Lord’s, the Home of Cricket, might be steeped in tradition, but in The Hundred, it’s turning into a venue where you require a lot of analysis, with the slope, different shape of the boundaries and the conditions differing a lot from pitch to pitch. Whether you’re building AI cricket models, forecasting match outcomes, or working on performance-based prediction systems, this ground has clear statistical patterns worth noting.

Let’s unpack what the Lord’s Pitch report numbers tell us heading into The Hundred 2025.
First Innings Scores – Low and Consistent
Scoring hasn’t exactly taken off at Lord’s in recent seasons. In fact, it’s one of the lowest-scoring venues in The Hundred.
Season | Avg First Innings Score |
2022 | 139.4 |
2023 | 136.2 |
2024 | 130.0 |
The trend is clear, totals are dipping year on year. For those involved in first innings run prediction, this makes Lord’s a ground where chasing becomes less about giant totals and more about execution.
Wickets Across Innings – A Second Innings Spike
Here’s where it gets interesting. Lord’s is one of the few grounds where more wickets fall in the second innings.
- Avg Wickets (1st Innings): 6.46
- Avg Wickets (2nd Innings): 7.21
This suggests that while setting a score may be tough, chasing it down is far from a stroll.
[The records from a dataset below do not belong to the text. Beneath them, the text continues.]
(** * An 8-bit ALU simulator: the engine of [alu_simulator.py]

    The engine is the Python class [ALU]: an object with two attributes,
    [result] (an int) and [flags] (a reference to a dict with the keys
    'Z', 'N', 'C' and 'V'), and one public method, [execute].  Python ints
    are unbounded, so they are [Z] here, with the source's masks written
    out ([& 0xFF] is [Z.land _ 255]).  Dicts are heap objects: the engine
    allocates a new one at every call, writes the flags into it in place
    and hands a copy back, so the heap of dicts is part of the state.  *)

From Stdlib Require Import Ascii.
From stdpp Require Import base numbers strings pretty gmap fin_maps.

Local Open Scope Z_scope.

(** ** Python objects *)

Module Py.

(** A dict with string keys and int values, and the heap of such dicts. *)
Abbreviation dict := (gmap string Z).
Abbreviation loc := positive.
Abbreviation heap := (gmap loc dict).

(** The only exception the engine raises; the message of the source
    interpolates the offending opcode, which is what is kept here. *)
Inductive exn : Type :=
| ValueError (opcode : Z).

Inductive outcome (A : Type) : Type :=
| Return (x : A)
| Raise (e : exn).
Global Arguments Return {A} x.
Global Arguments Raise {A} e.

(** Truth value of an int in a condition. *)
Definition truthy (v : Z) : bool := negb (v =? 0).

(** [{...}] and [d.copy()]: a new object at an unused address. *)
Definition alloc (d : dict) (h : heap) : loc * heap :=
  let l := fresh (dom h) in (l, <[l := d]> h).

(** [d[k] = v] on the object at [l].  A Python reference always points to
    a live object, so the lookup below cannot miss on a reachable state. *)
Definition setitem (l : loc) (k : string) (v : Z) (h : heap) : heap :=
  alter (insert k v) l h.

(** The contents of the object at [l]. *)
Definition deref (h : heap) (l : loc) : dict := default ∅ (h !! l).

End Py.
Export Py.

(** ** The engine object and its methods *)

(** The attributes of [self]. *)
Record ALU : Type := mkALU { result : Z; flags : loc }.

(** What a method runs in: the heap of dicts and the object [self]. *)
Definition state : Type := heap * ALU.

(** Methods thread the state and may raise. *)
Definition M (A : Type) : Type := state -> outcome A * state.

Definition ret {A} (x : A) : M A := fun s => (Return x, s).

Definition bind {A B} (m : M A) (k : A -> M B) : M B :=
  fun s =>
    match m s with
    | (Return x, s') => k x s'
    | (Raise e, s') => (Raise e, s')
    end.

Definition raise {A} (e : exn) : M A := fun s => (Raise e, s).

#[global] Instance M_ret : MRet M := @ret.
#[global] Instance M_bind : MBind M := fun A B k m => bind m k.

(** [if c: body], with no else branch. *)
Definition when (c : bool) (body : M unit) : M unit :=
  if c then body else ret tt.

(** Reading and writing the attributes of [self]. *)
Definition get_result : M Z := fun s => (Return (result (snd s)), s).

Definition set_result (r : Z) : M unit :=
  fun s => (Return tt, (fst s, mkALU r (flags (snd s)))).

(** [self.flags = {...}]: a new dict, and [self.flags] now refers to it. *)
Definition set_flags_new (d : dict) : M unit :=
  fun s =>
    let (l, h) := alloc d (fst s) in
    (Return tt, (h, mkALU (result (snd s)) l)).
(** ** The heading case with a selection *)

(** A line that does not start with a prefix free of line breaks does not
    start with it either when read on past its end. *)
Lemma startsWith_past_line (s p post : jsstring) :
  noLineBreak p = true -> startsWith s p = false ->
  (post = [] \/ exists q, post = nl :: q) ->
  startsWith (s ++ post) p = false.
Proof.
  revert s. induction p as [|c p IH]; intros s Hp Hs Hpost; [discriminate|].
  unfold noLineBreak in Hp. cbn [forallb] in Hp.
  apply andb_true_iff in Hp as [Hc Hp]. apply negb_true_iff in Hc.
  destruct s as [|x s].
  - destruct Hpost as [->|[q ->]]; [reflexivity|]. cbn [app startsWith].
    rewrite Ascii.eqb_sym, Hc. reflexivity.
  - cbn [app startsWith] in *. destruct (Ascii.eqb x c); [|reflexivity].
    cbn [andb] in *. now apply IH.
Qed.

Lemma headingLevel_past_line (body post : jsstring) (n : nat) :
  headingLevel body = 0%nat -> (post = [] \/ exists q, post = nl :: q) ->
  startsWith (firstn n (body ++ post)) (lit "### ") = false
  /\ startsWith (firstn n (body ++ post)) (lit "## ") = false
  /\ startsWith (firstn n (body ++ post)) (lit "# ") = false.
Proof.
  intros Hlevel Hpost. apply headingLevel_zero in Hlevel as (H3 & H2 & H1).
  repeat split; apply startsWith_firstn_false, startsWith_past_line;
    auto.
Qed.

(** The heading case, opened on a buffer whose selection starts [k] and ends
    [e] characters behind a line start: the text from the line start to the
    end of the selection decides the branch. *)
Lemma applyHeading_selection (pre rest : jsstring) (k e : Z) :
  atLineStart pre = true -> 0 <= k -> k <= e -> e <= len rest ->
  noLineBreak (firstn (Z.to_nat k) rest) = true ->
  (0 < len pre + k \/ charIs rest 0 nl = false) ->
  let lineText := firstn (Z.to_nat e) rest in
  let after := skipn (Z.to_nat e) rest in
  let t := mkTextarea (pre ++ rest) (len pre + k) (len pre + e) in
  let cursor x v := set_selectionStart x (set_selectionEnd x (set_value v t)) in
  applyHeading t
  = if startsWith lineText (lit "### ") then
      cursor (len pre + k - 4)
             (pre ++ replaceAtStart lineText (lit "### ") [] ++ after)
    else if startsWith lineText (lit "## ") then
      cursor (len pre + k + 1)
             (pre ++ replaceAtStart lineText (lit "## ") (lit "### ") ++ after)
    else if startsWith lineText (lit "# ") then
      cursor (len pre + k + 1)
             (pre ++ replaceAtStart lineText (lit "# ") (lit "## ") ++ after)
    else
      cursor (len pre + k + 3) (pre ++ lit "## " ++ lineText ++ after).
Proof.
  intros Hpre Hk0 Hke He Hline Hzero. cbv zeta.
  unfold applyHeading, dispatchInputEvent.
  cbn [value selectionStart selectionEnd].
  assert (Hstart : lastIndexOf (pre ++ rest) nl (len pre + k - 1) + 1 = len pre).
  { rewrite <- (firstn_skipn (Z.to_nat k) rest) at 1.
    apply lineStart_found; try assumption.
    - unfold len in *. rewrite length_firstn. lia.
    - now rewrite firstn_skipn. }
  assert (Hslice : substring (pre ++ rest) (len pre) (len pre + e)
                   = firstn (Z.to_nat e) rest).
  { pose proof (slice_line pre rest [] e) as H. rewrite app_nil_r in H.
    apply H; lia. }
  assert (Hafter : substringFrom (pre ++ rest) (len pre + e)
                   = skipn (Z.to_nat e) rest).
  { pose proof (slice_after pre rest [] e) as H. rewrite !app_nil_r in H.
    apply H; lia. }
  rewrite Hstart, slice_before, Hslice, Hafter. reflexivity.
Qed.
(** * Bluetti polling coordinator: a shallow embedding

    Source: [custom_components/bluetti_bt/coordinator.py], class
    [PollingCoordinator].  The coordinator polls a power station over BLE:
    [_async_update_data] opens a connection, sends every polling command of the
    device, waits for the answer that [_notification_handler] assembles from
    notification chunks, merges the parsed fields into one dict and disconnects.

    Python objects become records, the mutable attributes of [self] become an
    explicit state, and coroutines become functions from a state to an outcome
    and a state.  What the BLE stack does (how an awaited call ends, which
    notifications arrive meanwhile, when a timeout expires) is read from an
    explicit script, so every run of the coroutine is the run on some script.

    The exception classes are told apart as Python 3.11 and later do:
    [asyncio.TimeoutError] is the builtin [TimeoutError], and
    [asyncio.CancelledError] is not an [Exception]. *)

From Stdlib Require Import Strings.Byte.
From stdpp Require Import gmap strings list pretty.

Local Open Scope string_scope.
Local Open Scope list_scope.
Local Open Scope Z_scope.

(** ** Bytes *)

Abbreviation bytes := (list byte).

#[global] Instance byte_eq_dec : EqDecision byte := Byte.byte_eq_dec.

(** [b"AT+NAME?\r"] and [b"AT+ADV?\r"]; the carriage return is byte 0x0d. *)
Definition AT_NAME : bytes := String.list_byte_of_string "AT+NAME?" ++ [x0d].
Definition AT_ADV : bytes := String.list_byte_of_string "AT+ADV?" ++ [x0d].

(** ** Exceptions *)

(** The exception classes the coordinator names, the two the interpreter
    raises in the handler ([IndexError] from [notify_response[2]],
    [AttributeError] from a method call on [None]), and [OtherException] for an
    instance of any class that none of the [except] clauses names. *)
Inductive exn : Type :=
| TimeoutError
| CancelledError
| ParseError (msg : string)
| ModbusError (msg : string)
| BadConnectionError (msg : string)
| BleakError (msg : string)
| IndexError
| AttributeError
| OtherException (cls : string).

(** How a call ends: with a value or with a raised exception. *)
Inductive outcome (A : Type) : Type :=
| Ret (a : A)
| Raise (e : exn).
Arguments Ret {A} a.
Arguments Raise {A} e.

(** ** Commands and devices (the catalog's interface) *)

(** A command object of the catalog, as the coordinator uses it:
    [str(command)], [bytes(command)], the attribute [starting_address] and the
    methods [response_size], [is_valid_response], [is_exception_response] and
    [parse_response]. *)
Record Command : Type := {
  cmd_str : string;
  cmd_bytes : bytes;
  starting_address : Z;
  response_size : Z;
  is_valid_response : bytes -> bool;
  is_exception_response : bytes -> bool;
  parse_response : bytes -> outcome bytes;
}.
For those working on match momentum modelling or ball-by-ball prediction tools, this wicket surge in the second half could play a pivotal role in your simulations.
Pace vs Spin – Spinners Take Centre Stage
While Lord’s is often seen as a seamer’s ground in red-ball cricket, white-ball trends here flip the script in the Hundred.
Type | Bowling Avg | Econ Rate | Wickets | Balls per Wicket |
Pace | 21.86 | 8.43 | 117 | 15.5 |
Spin | 17.43 | 7.67 | 71 | 13.6 |
Spinners not only take wickets more frequently, but they’re also more economical. This makes them gold dust in middle-overs analysis, bowling phase predictions, and even for planning defensive spells in tighter matches.
Toss Impact – Bat First for Better Odds
Unlike Kennington Oval cricket, lord’s cricket ground strongly favours sides that bat first.
Result | Win % |
Bat First | 57.2% |
Bat Second | 42.8% |
This holds significant weight when forecasting match outcomes post-toss. Teams that manage to post even a par score (~135–145) tend to defend more successfully at lord’s cricket ground. If your model accounts for toss influence, you’ll want to bump up win probabilities for teams choosing to set a target here.
Key Takeaways for Cricket Analysts & Cricket prediction Enthusiasts
lord’s Cricket Ground may be traditional, but its T20 dynamics in The Hundred offer sharp modern insights:
- Low Scoring Venue – Rarely crosses 150 in first innings
- Second Innings Wickets Spike – Late-match collapses likely
- Spinners Outshine Pacers – More wickets, tighter economy
- Bat First Advantage – Winning ratio favours target-setters

For those fine-tuning AI prediction engines, live match forecasting, or phase-based risk models, Lord’s offers consistency in chaos. The narrative here isn’t explosive scoring, it’s about calculated defence, smart spin, and pressure batting.
Final Word – Play the Ground, Not Just the Game
In a format as tight as The Hundred, knowing your venue is everything. At Lord’s, teams must play clever, get runs on the board, lean on their spinners, and squeeze oppositions late.Whether you’re running data-led cricket prediction tools, working on performance-based insights, or just keeping an eye on ground-specific trends, lord’s cricket ground gives you data that speaks louder than any highlight reel.